A woman holds a candle and a sign with an image of Auxiliary Bishop Juan Gerardi Conedera outside St. Sebastian Church April 26, 2012, to commemorate the 14th anniversary of his death in Guatemala City. (CNS/Reuters/Jorge Dan Lopez)
Millián, the Human Rights Office's lead lawyer, emphasized that while many religious were murdered, the rural Indigenous are the heart of the genocide case. They were executed for no other reason than that they were Ixil Maya, considered rebellious by the army, labeled an "internal enemy" at a time when the army was fighting guerrillas, and the army suspected the Ixil of supporting them.
The genocide trial began on April 15, with weeks of detailed testimony from Ixil survivors.
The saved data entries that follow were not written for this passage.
Lemma fcp_field_tracks objs st tag v st' :
  fcp_tracks objs st → bytes v → fcp_field tag v st = (SW_OK, st') → fcp_tracks (objs ++ [(tag, v)]) st'.
Proof.
  intros [Hk Hb Hfdb Hfid Hsz Hlc Hsfi Hrest] Hv. unfold fcp_field.
  assert (tag ∈ fcp_tags → Forall (λ o, o.1 ∈ fcp_tags) (objs ++ [(tag, v)])) as Hk'
    by (intros; apply Forall_app; split; [done|by apply Forall_singleton]).
  assert (Forall (λ o, bytes o.2) (objs ++ [(tag, v)])) as Hb'
    by (apply Forall_app; split; [done|by apply Forall_singleton]).
  destruct (Z.eqb_spec tag TAG_FILE_DESC) as [->|].
  { destruct v as [|fdb [|]]; [done| |done]. destruct (have_fdb st) eqn:E; [done|]. destruct Hfdb as [Hfdb _].
    apply bytes_cons in Hv as [Hv _]. destruct (decode_fdb fdb (f_type st)) as [[] ty] eqn:Ed; try done. intros [= <-].
    apply decode_fdb_names in Ed; [|done].
    constructor; cbn; rewrite ?values_of_snoc, ?app_nil_r; try done; [apply Hk'; known|].
    rewrite Hfdb. by exists fdb. }
  destruct (Z.eqb_spec tag TAG_FILE_ID) as [->|].
  { destruct v as [|hi [|lo [|]]]; [done|done| |done]. destruct (have_fid st) eqn:E; [done|]. destruct Hfid as [Hfid _].
    intros [= <-]. apply bytes_cons in Hv as [? [? _]%bytes_cons].
    constructor; cbn; rewrite ?values_of_snoc, ?app_nil_r; try done; [apply Hk'; known| |].
    - rewrite Hfid. by exists hi, lo.
    - by rewrite Hrest. }
  destruct (Z.eqb_spec tag TAG_DATA_BYTES) as [->|].
  { destruct (have_size st) eqn:E; [done|]. destruct Hsz as [Hsz _].
    destruct ((len v =? 0) || (4 <? len v)) eqn:El; [done|].
    destruct (Z.ltb_spec FS_MAX_EF_SIZE (be_value v)); [done|]. destruct (Z.eqb_spec (be_value v) 0); [done|].
    intros [= <-]. pose proof (be_value_range v Hv). unfold FS_MAX_EF_SIZE in *. pose proof (len_nonneg v).
    constructor; cbn; rewrite ?values_of_snoc, ?app_nil_r; try done; [apply Hk'; known| |].
    - rewrite Hsz. exists v. split; [done|]. split; [split; lia|done].
    - by rewrite Hrest. }
  destruct (Z.eqb_spec tag TAG_LIFE_CYCLE) as [->|].
  { destruct v as [|lc [|]]; [done| |done]. destruct (create_lifecycle_ok lc) eqn:E; [|done]. intros [= <-].
    constructor; cbn; rewrite ?values_of_snoc, ?app_nil_r; try done; [apply Hk'; known| |].
    - rewrite Z.eqb_refl, last_byte_snoc. split; [|done]. apply Forall_app. split; [apply Hlc|].
      apply Forall_singleton. exists lc. split; [done|]. by apply lifecycle_values.
    - by rewrite Hrest. }
  destruct (Z.eqb_spec tag TAG_SFI) as [->|]; [|done].
  destruct v as [|x [|]]; [done| |done]. destruct (Z.eqb_spec (x mod 8) 0); [|done]. cbn [negb].
  destruct (Z.ltb_spec 30 (x / 8)); [done|]. intros [= <-]. apply bytes_cons in Hv as [Hx _]. unfold is_u8 in Hx.
  constructor; cbn; rewrite ?values_of_snoc, ?app_nil_r; try done; [apply Hk'; known| |].
  - rewrite Z.eqb_refl, last_byte_snoc. split; [|split; [done|lia]]. apply Forall_app. split; [apply Hsfi|].
    apply Forall_singleton. by exists x.
  - by rewrite Hrest.
Qed.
Dominating the courtroom, looming above the three-judge panel is the ghostly image of the accused projected on a wall serving as a screen — Lucas, fit looking at 91, wearing a bathrobe, attends virtually from the Military Medical Center where he is staying.
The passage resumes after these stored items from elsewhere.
(* ===== verification/Kernel.v ===== *)
(** * The kernel (src/kernel/kernel.c, include/os/kernel.h)

    Cold boot, warm reset and the execution of one command APDU. *)

From S2P Require Import Prelude OsMem Sw Apdu Hal SimHal FsTypes FsStore Fs FsTree KernelTypes CmdSelect CmdBinary CmdCreate Dispatch.

Section kernel.
Context {N : Type} `{HalNvm N}.

Definition scos_init (k : ptr scos_kernel) (s : store N) : option (scos_status * ptr scos_kernel * store N) :=
  match k with
  | NULL => Some (SCOS_ERR_PARAM, NULL, s)
  | Ptr _ =>
      let k := set_lifecycle scos_kernel_zero SCOS_LC_INITIALISING in
      '(fst, s) ← fs_init s;
      if negb (fs_ok fst) then Some (SCOS_ERR_STATE, Ptr (set_lifecycle k SCOS_LC_FS_ERROR), s) else
      match fs_selection_reset (Ptr (k_sel k)) with
      | NULL => None
      | Ptr sel => Some (SCOS_OK, Ptr (set_lifecycle (set_sel k sel) SCOS_LC_OPERATIONAL), s)
      end
  end.

Definition scos_reset (k : ptr scos_kernel) : ptr scos_kernel :=
  match k with
  | NULL => NULL
  | Ptr k =>
      let resets := k_reset_count k in
      let k := set_reset_count scos_kernel_zero (u32 (resets + 1)) in
      match fs_selection_reset (Ptr (k_sel k)) with
      | NULL => NULL
      | Ptr sel => Ptr (set_lifecycle (set_sel k sel) SCOS_LC_OPERATIONAL)
      end
  end.

(** [*rsp_len = apdu_rsp_finish(&r, sw); return SCOS_OK;] *)
Definition answer (k : ptr scos_kernel) (r : ptr apdu_response) (sw : Z) (s : store N)
    : option (scos_status * ptr scos_kernel * ptr (list Z) * ptr Z * store N) :=
  '(n, r) ← apdu_rsp_finish r sw;
  match r with NULL => None | Ptr r => Some (SCOS_OK, k, r_buf r, Ptr n, s) end.

(** The response buffer is a region of its own here; in the card loop it is
    the kernel's [rsp] member, which no command reads. *)
Definition scos_process (k : ptr scos_kernel) (cmd : ptr (list Z)) (cmd_len : Z)
    (rsp : ptr (list Z)) (rsp_cap : Z) (rsp_len : ptr Z) (s : store N)
    : option (scos_status * ptr scos_kernel * ptr (list Z) * ptr Z * store N) :=
  match k, rsp, rsp_len with
  | Ptr k', Ptr _, Ptr _ =>
    if rsp_cap <? 2 then Some (SCOS_ERR_PARAM, k, rsp, rsp_len, s) else
    let r := apdu_rsp_init (Ptr (ApduResponse NULL 0 0 false)) rsp rsp_cap in
    match k_lifecycle k' with
    | SCOS_LC_TERMINATED => answer k r SW_CONDITIONS_NOT_SATISFIED s
    | SCOS_LC_FS_ERROR => answer k r SW_MEMORY_FAILURE s
    | SCOS_LC_OPERATIONAL =>
        '(pst, c) ← apdu_parse cmd cmd_len (Ptr apdu_command_zero);
        match pst, c with
        | APDU_PARSE_OK, Ptr c' =>
            match apdu_check_cla (c_cla c') with
            | APDU_CLA_OK =>
                '(sw, k, r, s) ← scos_dispatch k c r s;
                answer k r sw s
            | cst => answer k r (apdu_cla_status_sw cst) s
            end
        | _, _ => answer k r (apdu_parse_status_sw pst) s
        end
    | _ => answer k r SW_CONDITIONS_NOT_SATISFIED s
    end
  | _, _, _ => Some (SCOS_ERR_PARAM, k, rsp, rsp_len, s)
  end.

End kernel.

(** ** One command *)

Section process.
Context {N : Type} `{HalNvmSpec N}.
Implicit Types (s : store N) (I : store N → fs_selection → Prop).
After selective assassination and mass killing, Oglesby of the University of Arizona said displacement of survivors who hid in the mountains pursued by soldiers for months or years, or died from starvation and disease, was the third and final phase of the genocide. "It was for them a Calvary," she said.
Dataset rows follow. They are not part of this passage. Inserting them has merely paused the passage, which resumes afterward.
Lemma shutdown_total h v : scv1_wf v → ∃ h' v', arm_hal_shutdown h v = Some (h', v') ∧ a_powered v' = false.
Proof.
  intros [_ _ He Hf]. unfold arm_hal_shutdown, scv1_nvm_power_off.
  destruct (a_powered v) eqn:Hp; cbn [negb]; [|by eexists _, v].
  destruct (sh_available h) eqn:Ha; bind_simpl; [|by eexists _, _].
  destruct (semihost_store_total h EEPROM_FILE _ _ He) as (x & h1 & -> & _); [unfold SCV1_EEPROM_SIZE; lia|]. bind_simpl. cbv beta iota.
  destruct (semihost_store_total h1 DFLASH_FILE _ _ Hf) as (y & h2 & -> & _); [unfold SCV1_DFLASH_SIZE; lia|]. bind_simpl. cbv beta iota.
  bind_simpl. by eexists _, _.
Qed.

(** On a chip and a debugger of any contents. *)
Lemma arm_main_any version h v input :
  scv1_wf v → (∀ p f, sh_files h !! p = Some f → bytes f) → bytes input → len input < 4294967296 →
  ∃ ex out k s h', arm_main version h v input = Some (ex, out, k, s, h') ∧
    (ex = ArmServing ∧ safe_inv s (k_sel k) ∨ ex = ArmPoweredDown ∧ a_powered (s_nvm s) = false).
Proof.
  intros Hwf Hfiles Hi H32. unfold arm_main, arm_hal_init.
  destruct (power_on_any h v Hwf Hfiles) as (v' & -> & Hwf' & Hr). bind_simpl. cbv beta iota.
  destruct (scos_init_serves scos_kernel_zero (Store (Superblock false 0 0 0) v')) as (st & k & s & -> & Hs & Hst);
    [by split; cbn; [|unfold is_u16; lia|unfold is_u32; lia]|].
  bind_simpl. cbv beta iota. cbn [deref]. bind_simpl. cbv zeta.
  replace (negb (bool_decide (st = SCOS_OK)) && negb (bool_decide (k_lifecycle k = SCOS_LC_FS_ERROR))) with false
    by (destruct Hst as [-> | ->]; [done|by rewrite (bool_decide_true (_ = SCOS_LC_FS_ERROR)), andb_false_r by done]).
  set (out := _ ++ banner version h).
  destruct (serve_total safe_inv (λ _, True) safe_inv_reset Logic.I (S (length input)) (ArmLink scv1_atr_bytes input out) k s Hs)
    as (l & fin & k' & s' & -> & Hs' & _); [split; cbn; [solve_bytes|done|done]|cbn; lia|].
  bind_simpl. cbv beta iota. pose proof (sv_inv _ _ _ _ Hs') as Hsafe. destruct fin.
  - destruct (shutdown_total h (s_nvm s')) as (h' & v2 & -> & Hp); [apply Hsafe|].
    bind_simpl. cbv beta iota. eexists _, _, _, _, _. split; [done|]. by right.
  - eexists _, _, _, _, _. split; [done|]. by left.
Qed.

(** Serving the lines of a session, to the end of the input or to [.quit]. *)
Lemma serve_and_stop_lines version h cmds k s :
  serving card_inv (eq SCOS_LC_OPERATIONAL) k s → Forall (λ d, bytes d ∧ 0 < len d ≤ SCOS_APDU_CMD_MAX) cmds →
  ∃ rsps k' s', serve_and_stop version h (concat (map hex_line cmds)) k s =
      Some (ArmServing, banner version h ++ concat (map hex_line rsps), k', s', h) ∧
    serving card_inv (eq SCOS_LC_OPERATIONAL) k' s' ∧ session (k, s) cmds rsps (k', s') ∧
    Forall (λ r, 2 ≤ len r ≤ SCOS_APDU_RSP_MAX) rsps.
Proof.
  intros Hs Hc. set (input := concat (map hex_line cmds)). pose proof (lines_length cmds) as Hll. fold input in Hll.
  destruct (serve_lines_rest card_inv (eq SCOS_LC_OPERATIONAL) cmds [] scv1_atr_bytes k s (banner version h) (S (length input - length cmds)) Hs)
    as (rsps & k2 & s2 & Hserve & Hs2 & Hse & Hall); [solve_bytes|done|].
  exists rsps, k2, s2. unfold serve_and_stop. fold input in Hserve. rewrite app_nil_r in Hserve.
  replace (S (length input)) with (length cmds + S (length input - length cmds))%nat by lia.
  rewrite Hserve, (serve_waits card_inv). by split.
Qed.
Psychologist Carlos Paredes, a specialist in Indigenous communities, explained that for survivors, including those whose relatives disappeared in the forced displacement, the anguish never ends. Many affected Maya suffer from what they call susto, a kind of separation of the soul from the body, "like a clock without a battery," Paredes said. Susto can manifest in pain untraceable to physical conditions, nightmares, lack of eating or a silent retreat into oneself, with inability to participate in community life.
Maya Ixil people carry caskets to bury the remains of loved ones slain during the 36-year long Guatemalan civil war. Since 1996, the Foundation for Forensic Anthropology of Guatemala has taken samples from family members and bones of the deceased, collecting DNA material from 18,000 family members and 10,000 of the dead into the foundation's gene bank. (Berlin Juarez)
Forensic experts have described in a flat, scientific tone how thousands of Ixil were buried clandestinely, often in mass graves, an important part of the record. Remains of a pregnant woman were "in an advanced state of gestation," said a member of the Foundation for Forensic Anthropology of Guatemala. Causes of deaths were "firearm, domestic artifact" (ax, hatchet, machete, knife). Graves in a village where 41 died were "primary burials" — bodies not moved from somewhere else. "Some graves mostly children."
Since DNA became available to investigating teams in 1996 — "a parting of the waters" as another forensic member described it — the scientists have taken samples from family members and bones of the deceased, collecting DNA material from 18,000 family members and 10,000 of the dead into the foundation's gene bank.
Matches have been confirmed, offering a kind of peace to loved ones, who give the dead a Christian burial, often in group funerals where mourners process together from a church to the cemetery. They carry small coffins containing remains; the boxes need only be the length of the body's largest bone, the femur.
The trial is expected to end in July.